Stream的概述
Stream是java 8新增的特性,用来补充集合类。
Stream就是流,流中的数据元素的数量可以是有限个数,也可能是无限个数。
Stream的特性
- 不存储数据:流失基于数据源的对象,它本身不存储数据元素,而是通过管道蒋淑媛的元素传递操作。
- 函数式编程:流在每一级的操作中,都会新创建一个副本,例如执行filter不会将数据源中的数据进行删除。
- 具有顺序不可逆性:每一个级别的操作都是按照编写的顺序进行的,下一个操作会基于上一个操作。
流的创建方法
- 使用Collection.stream()直接获取流对象
List<String> list = new ArrayList<>();
Stream<String> stream = list.stream(); //获取一个顺序流
Stream<String> parallelStream = list.parallelStream(); //获取一个并行流
- 数组直接转成流对象
Integer[] nums = new Integer[10];
Stream<Integer> stream = Arrays.stream(nums);
- 使用Stream中的静态方法:of(),iterate(),generate()

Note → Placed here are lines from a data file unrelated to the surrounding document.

(** *** The rendered text fragment of the [innerText] setter

    The setter replaces all children of the element by the "rendered text
    fragment" of the string it is given: the text is cut at every line
    break (LF, CR or the pair CR LF); each non-empty run in between
    becomes a [Text] node and each line break becomes a [br] element.  No
    markup is parsed. *)
Definition text_run (text : string) : list node :=
  match text with
  | EmptyString => []
  | _ => [Text text]
  end.

Definition br : node := Elem "br" [] [].

Fixpoint fragment_from (text input : string) : list node :=
  match input with
  | EmptyString => text_run text
  | String c rest =>
      if Ascii.eqb c CR then
        text_run text ++ br ::
          match rest with
          | String c' rest' =>
              if Ascii.eqb c' LF then fragment_from "" rest'
              else fragment_from "" rest
          | EmptyString => fragment_from "" rest
          end
      else if Ascii.eqb c LF then
        text_run text ++ br :: fragment_from "" rest
      else fragment_from (text ++ String c "") rest
  end.

Definition rendered_text_fragment (input : string) : list node :=
  fragment_from "" input.

(** *** The page as a tree *)

Fixpoint id_of (attrs : list (string * string)) : option string :=
  match attrs with
  | [] => None
  | (name, v) :: attrs' => if String.eqb name "id" then Some v else id_of attrs'
  end.

Definition has_id (id : string) (attrs : list (string * string)) : bool :=
  match id_of attrs with
  | Some i => String.eqb i id
  | None => false
  end.

(** The first element in tree order that carries the [id], as the path
    of child indices that leads to it from the root. *)
Fixpoint find_id (id : string) (n : node) : option (list nat) :=
  match n with
  | Text _ => None
  | Elem _ attrs kids =>
      if has_id id attrs then Some []
      else
        match first_at (find_id id) 0 kids with
        | Some (k, p) => Some (k :: p)
        | None => None
        end
  end.

(** The node a path leads to. *)
Fixpoint subtree (p : list nat) (n : node) : option node :=
  match p with
  | [] => Some n
  | k :: p' =>
      match nth_error (kids_of n) k with
      | Some x => subtree p' x
      | None => None
      end
  end.

Definition extend (ns : list node) (n : node) : node :=
  match n with
  | Text _ => n
  | Elem tag attrs kids => Elem tag attrs (kids ++ ns)
  end.

(** The tree in which the element at the path has [ns] as further last
    children. *)
Fixpoint extend_at (p : list nat) (ns : list node) (n : node) : node :=
  match p with
  | [] => extend ns n
  | k :: p' =>
      match n with
      | Text _ => n
      | Elem tag attrs kids =>
          Elem tag attrs (update_nth k (extend_at p' ns) kids)
      end
  end.

Fixpoint is_prefix (q p : list nat) : bool :=
  match q, p with
  | [], _ => true
  | _ :: _, [] => false
  | i :: q', j :: p' => andb (Nat.eqb i j) (is_prefix q' p')
  end.

(** The children of the container, when the page has one. *)
Definition container (d : node) : option (list node) :=
  match find_id "ranking" d with
  | Some p => option_map kids_of (subtree p d)
  | None => None
  end.

Definition present (d : node) : bool :=
  match find_id "ranking" d with
  | Some _ => true
  | None => false
  end.

(** *** The shape of what the script builds *)

(** What the setter puts into a cell: a text node that is not empty and
    holds no line break, or a [br] element without attribute or child. *)
Definition is_leaf (n : node) : bool :=
  match n with
  | Text data =>
      andb (negb (has_line_break data))
           (match data with EmptyString => false | _ => true end)
  | Elem tag attrs kids =>
      andb (String.eqb tag "br")
           (andb (match attrs with [] => true | _ => false end)
                 (match kids with [] => true | _ => false end))
  end.

Definition is_cell (n : node) : bool :=
  match n with
  | Text _ => false
  | Elem tag attrs kids =>
      andb (String.eqb tag "td")
           (andb (match attrs with [] => true | _ => false end)
                 (forallb is_leaf kids))
  end.

Definition is_row (n : node) : bool :=
  match n with
  | Text _ => false
  | Elem tag attrs kids =>
      andb (String.eqb tag "tr")
           (andb (match attrs with [] => true | _ => false end)
                 (forallb is_cell kids))
  end.

(** ** The state-and-exception monad *)

(** A computation over a state [S]: the state reached when an exception
    is thrown is kept, since the DOM is not rolled back. *)
Definition M (S A : Type) : Type := S -> outcome A * S.
(** X26: start-up depends on the session check.  For a guest, [initAuth]
    returns with the guest arrangement applied and a listener registered
    for each element the page has.  When both keys are set and non-empty
    and the stored profile is not JSON, [initAuth] raises the SyntaxError
    of the check and stops there: the world is unchanged and no listener
    is registered, so the forms of the page are left without their
    handlers. *)
Theorem initAuth_depends_on_bootstrap
    (JSON_parse : string -> option jsval) (p : auth_page) (w : world) (text : string) :
  (usable "auth_token" (localStorage w) && usable "user_data" (localStorage w) = false ->
   exists fields,
     initAuth JSON_parse p w =
       (Returned (handlers_for p (auth_links (page w)), fields),
        with_page (with_links (map link_for_guest)) w)) /\
  (usable "auth_token" (localStorage w) = true ->
   localStorage w !! "user_data" = Some text ->
   text <> EmptyString ->
   JSON_parse text = None ->
   initAuth JSON_parse p w = (Thrown SyntaxError, w)).
Proof.
  split.
  - intros Hguest. unfold initAuth, bind.
    rewrite (checkAuthStatus_guest JSON_parse w Hguest).
    destruct (setupRememberMe_world (form_fields p)
                (with_page (with_links (map link_for_guest)) w)) as (fields & ->).
    exists fields. unfold ret, handlers_for. simpl.
    now rewrite existsb_has_class_guest.
  - intros Htoken Htext Hne Hparse.
    assert (Hboth : usable "auth_token" (localStorage w) &&
                    usable "user_data" (localStorage w) = true).
    { rewrite Htoken. unfold usable. rewrite Htext.
      destruct (String.eqb_spec text EmptyString); [contradiction | reflexivity]. }
    destruct (checkAuthStatus_user JSON_parse w Hboth) as (text' & Htext' & Hrun).
    rewrite Htext in Htext'. injection Htext' as <-.
    rewrite Hparse in Hrun. unfold initAuth, bind. now rewrite Hrun.
Qed.
(** * bambi: post-processing of sampler results (bambi/results.py)

    A shallow embedding of [PyMC3Results] -- the name filter, the
    regex-driven decoder of parameter names, [summary], [plot] and
    [get_trace] -- and of
    the parts of the model builder (bambi/models.py) that the specification
    describes, together with the properties the specification states about
    them.

    Python strings are [string]s over 8-bit characters; a [dict] whose
    insertion order is observable is an association list; a Python exception
    is the [Raise] case of [outcome]; [warnings.warn] appends to a log. *)

From Stdlib Require Import String Ascii List Bool Arith Lia Permutation.
From Stdlib Require Import Floats.
Import ListNotations.

#[local] Open Scope list_scope.
#[local] Open Scope string_scope.

(** ** Python values: exceptions, results, string primitives *)

Module Py.

Inductive exn : Set :=
| KeyError | IndexError | TypeError | ValueError | StopIteration
| AttributeError | BackendError.

Inductive outcome (A : Type) : Type :=
| Ok (a : A)
| Raise (e : exn).
Arguments Ok {A} a.
Arguments Raise {A} e.

Definition bind {A B} (x : outcome A) (f : A -> outcome B) : outcome B :=
  match x with
  | Ok a => f a
  | Raise e => Raise e
  end.

(** [o[key]] on a value that may be [None]: subscripting [None] is a
    [TypeError]. *)
Definition subscriptable {A} (o : option A) : outcome A :=
  match o with
  | Some a => Ok a
  | None => Raise TypeError
  end.

(** [s[n:]] *)
Fixpoint drop (n : nat) (s : string) : string :=
  match n, s with
  | O, _ => s
  | S _, EmptyString => EmptyString
  | S n', String _ s' => drop n' s'
  end.

(** [s[:n]] *)
Fixpoint take (n : nat) (s : string) : string :=
  match n, s with
  | O, _ => EmptyString
  | S _, EmptyString => EmptyString
  | S n', String c s' => String c (take n' s')
  end.

(** [all(p(c) for c in s)] *)
Fixpoint forall_chars (p : ascii -> bool) (s : string) : bool :=
  match s with
  | EmptyString => true
  | String c s' => p c && forall_chars p s'
  end.

(** [s.endswith(t)] *)
Fixpoint endswith (s t : string) : bool :=
  (s =? t) ||
  match s with
  | EmptyString => false
  | String _ s' => endswith s' t
  end.

(** [s.startswith(p)], returning the rest of [s] *)
Fixpoint strip_prefix (p s : string) : option string :=
  match p, s with
  | EmptyString, _ => Some s
  | String a p', String b s' =>
      if Ascii.eqb a b then strip_prefix p' s' else None
  | String _ _, EmptyString => None
  end.

Definition startswith (s p : string) : bool :=
  match strip_prefix p s with Some _ => true | None => false end.

(** [t in x] for two strings: [t] occurs in [x] as a substring. *)
Fixpoint contains (x t : string) : bool :=
  startswith x t ||
  match x with
  | EmptyString => false
  | String _ x' => contains x' t
  end.

Definition is_digit (c : ascii) : bool :=
  ((48 <=? nat_of_ascii c) && (nat_of_ascii c <=? 57))%nat.

(** [int(s)] for a string of decimal digits; anything else is a
    [ValueError]. *)
Fixpoint int_digits (acc : nat) (s : string) : outcome nat :=
  match s with
  | EmptyString => Ok acc
  | String c s' =>
      if is_digit c then int_digits (10 * acc + (nat_of_ascii c - 48)) s'
      else Raise ValueError
  end.

Definition int (s : string) : outcome nat :=
  match s with
  | EmptyString => Raise ValueError
  | _ => int_digits 0 s
  end.

(** [str(n)] for a non-negative integer *)
Definition digit_char (d : nat) : ascii := ascii_of_nat (48 + d).

Fixpoint str_nat_aux (fuel n : nat) (acc : string) : string :=
  match fuel with
  | O => acc
  | S fuel' =>
      let acc' := String (digit_char (n mod 10)) acc in
      match n / 10 with
      | O => acc'
      | q => str_nat_aux fuel' q acc'
      end
  end.

Definition str_nat (n : nat) : string := str_nat_aux (S n) n EmptyString.

(** [l[i]] on a list *)
Definition getitem {A} (l : list A) (i : nat) : outcome A :=
  match nth_error l i with
  | Some a => Ok a
  | None => Raise IndexError
  end.

(** [d[k]] on a dict with string keys *)
Fixpoint assoc {A} (d : list (string * A)) (k : string) : option A :=
  match d with
  | [] => None
  | (k', v) :: d' => if String.eqb k k' then Some v else assoc d' k
  end.

Definition dict_getitem {A} (d : list (string * A)) (k : string) : outcome A :=
  match assoc d k with
  | Some a => Ok a
  | None => Raise KeyError
  end.

(** ['{}'.format(x)] where [x] is a string or [None] *)
Definition fmt (o : option string) : string :=
  match o with
  | Some s => s
  | None => "None"
  end.

(** A computation with effects emits warnings, in order, and returns or
    raises. *)

Definition M (A : Type) : Type := (list string * outcome A)%type.

Definition ret {A} (a : A) : M A := ([], Ok a).

Definition mbind {A B} (x : M A) (f : A -> M B) : M B :=
  match x with
  | (w, Ok a) => let (w', r) := f a in ((w ++ w')%list, r)
  | (w, Raise e) => (w, Raise e)
  end.

Definition warn (msg : string) : M unit := ([msg], Ok tt).

Definition lift {A} (o : outcome A) : M A := ([], o).

End Py.

Import Py.

Declare Scope py_scope.
Delimit Scope py_scope with py.
Notation "x <- e ;; f" := (Py.bind e (fun x => f))
  (at level 61, e at next level, right associativity) : py_scope.
Notation "x <~ e ;; f" := (Py.mbind e (fun x => f))
  (at level 61, e at next level, right associativity) : py_scope.
Notation "e ;;; f" := (Py.mbind e (fun _ => f))
  (at level 61, right associativity) : py_scope.

(** A list comprehension whose body may raise: left to right, the first
    exception ends it. *)
Fixpoint for_each {A B} (f : A -> outcome B) (l : list A) : outcome (list B) :=
  match l with
  | [] => Ok []
  | a :: l' => (b <- f a ;; bs <- for_each f l' ;; Ok (b :: bs))%py
  end.

(** ** Regular expressions as [re.match] runs them

    A backtracking matcher in continuation-passing style: greedy
    quantifiers try the longest repetition first and give characters back
    one at a time; an optional part is tried before it is skipped; a group
    records the text it consumed; a back-reference matches that text again.
    Quantifiers in the patterns of results.py only ever repeat a single
    character or class, which is what [Star] and [Plus] take. *)

Module Re.

(** Members of a bracketed class. *)
Inductive item : Set :=
| Ch (c : ascii)      (* a literal character *)
| Digit.              (* \d *)

Definition item_ok (i : item) (c : ascii) : bool :=
  match i with
  | Ch d => Ascii.eqb c d
  | Digit => is_digit c
  end.

(** What matches exactly one character. *)
Inductive atom : Set :=
| Lit (c : ascii)             (* c *)
| Dot                         (* .  : anything but a newline *)
| OneOf (l : list item)       (* [...] *)
| NoneOf (l : list item).     (* [^...] *)

Definition newline : ascii := ascii_of_nat 10.
Definition soh : ascii := ascii_of_nat 1.

Definition atom_ok (a : atom) (c : ascii) : bool :=
  match a with
  | Lit d => Ascii.eqb c d
  | Dot => negb (Ascii.eqb c newline)
  | OneOf l => existsb (fun i => item_ok i c) l
  | NoneOf l => negb (existsb (fun i => item_ok i c) l)
  end.

Inductive regex : Set :=
| Eps
| Bol                         (* ^ *)
| Eol                         (* $ *)
| One (a : atom)
| Seq (r1 r2 : regex)
| Star (a : atom)             (* a* *)
| Plus (a : atom)             (* a+ *)
| Opt (r : regex)             (* (r)? *)
| Group (n : nat) (r : regex) (* the n-th parenthesis *)
| Backref (n : nat).          (* \n *)

(** A literal run of characters. *)
Fixpoint text (s : string) : regex :=
  match s with
  | EmptyString => Eps
  | String c s' => Seq (One (Lit c)) (text s')
  end.

(** Captured groups, most recent first. *)
Definition groups := list (nat * string).

Fixpoint group (g : groups) (n : nat) : option string :=
  match g with
  | [] => None
  | (i, t) :: g' => if Nat.eqb i n then Some t else group g' n
  end.

(** [$] holds at the end of the string and just before a final newline. *)
Definition at_eol (s : string) : bool :=
  match s with
  | EmptyString => true
  | String c EmptyString => Ascii.eqb c newline
  | _ => false
  end.

(** The text between two positions, each given by what is left to read. *)
Definition consumed (s s' : string) : string :=
  take (String.length s - String.length s') s.

Fixpoint star (a : atom) (k : string -> option groups) (s : string)
  : option groups :=
  match s with
  | String c s' =>
      if atom_ok a c then
        match star a k s' with
        | Some r => Some r
        | None => k s
        end
      else k s
  | EmptyString => k s
  end.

Stream<Integer> stream = Stream.of(1,2,3,4,5,6);
Stream<Integer> stream2 = Stream.iterate(0, (x) -> x + 2).limit(6);
stream2.forEach(System.out::println); // 0 2 4 6 8 10
Stream<Double> stream3 = Stream.generate(Math::random).limit(2);
stream3.forEach(System.out::println);
- 使用 BufferedReader.lines() 方法,将每行内容转成流
BufferedReader reader = new BufferedReader(new FileReader("F:\\test_stream.txt"));
Stream<String> lineStream = reader.lines();
lineStream.forEach(System.out::println);
- 使用 Pattern.splitAsStream() 方法,将字符串分隔成流
Pattern pattern = Pattern.compile(",");
Stream<String> stringStream = pattern.splitAsStream("a,b,c,d");
stringStream.forEach(System.out::println);
流的操作(流的操作包括中间操作和终端操作,中间操作通常是一些过滤,求值操作,终端操作为统计,或者转换为某种容器的操作)
流的中间操作
- filter(表达式):过滤流中的某些元素,获取流中符合表达式的元素
Stream<Integer> integerStream=Stream.of(1,2,3,4,5,6);
List<Integer> integerList=integerStream
.filter(integer -> integer.intValue()<5)
.collect(Collectors.toList());
System.out.println(integerList);
结果为:
-limit(n):n为数值,获取流中的前n个元素
Stream<Integer> integerStream=Stream.of(1,2,3,4,5,6);
List<Integer> integerList=integerStream
.filter(integer -> integer.intValue()<5)
.limit(3)
.collect(Collectors.toList());
System.out.println(integerList);
-skip(n):跳过前n元素,配合limit(n)可实现分页
Stream<Integer> integerStream=Stream.of(1,2,3,4,5,6);
List<Integer> integerList=integerStream
.filter(integer -> integer.intValue()<5)
.limit(3)
.skip(2)
.collect(Collectors.toList());
System.out.println(integerList);
原本应该是[1,2,3],调用skip(2)后,跳过前面两个元素
- distinct:通过流中元素的 hashCode() 和 equals() 去除重复元素
Stream<Integer> integerStream=Stream.of(1,2,2,4,5,6,6,7,8);
List<Integer> integerList=integerStream
.skip(2)
.distinct()
.collect(Collectors.toList());
System.out.println(integerList);
- 映射:
- map:接收一个函数作为参数,该函数会被应用到每一个元素上,并将其根据函数转换成为一个新的元素。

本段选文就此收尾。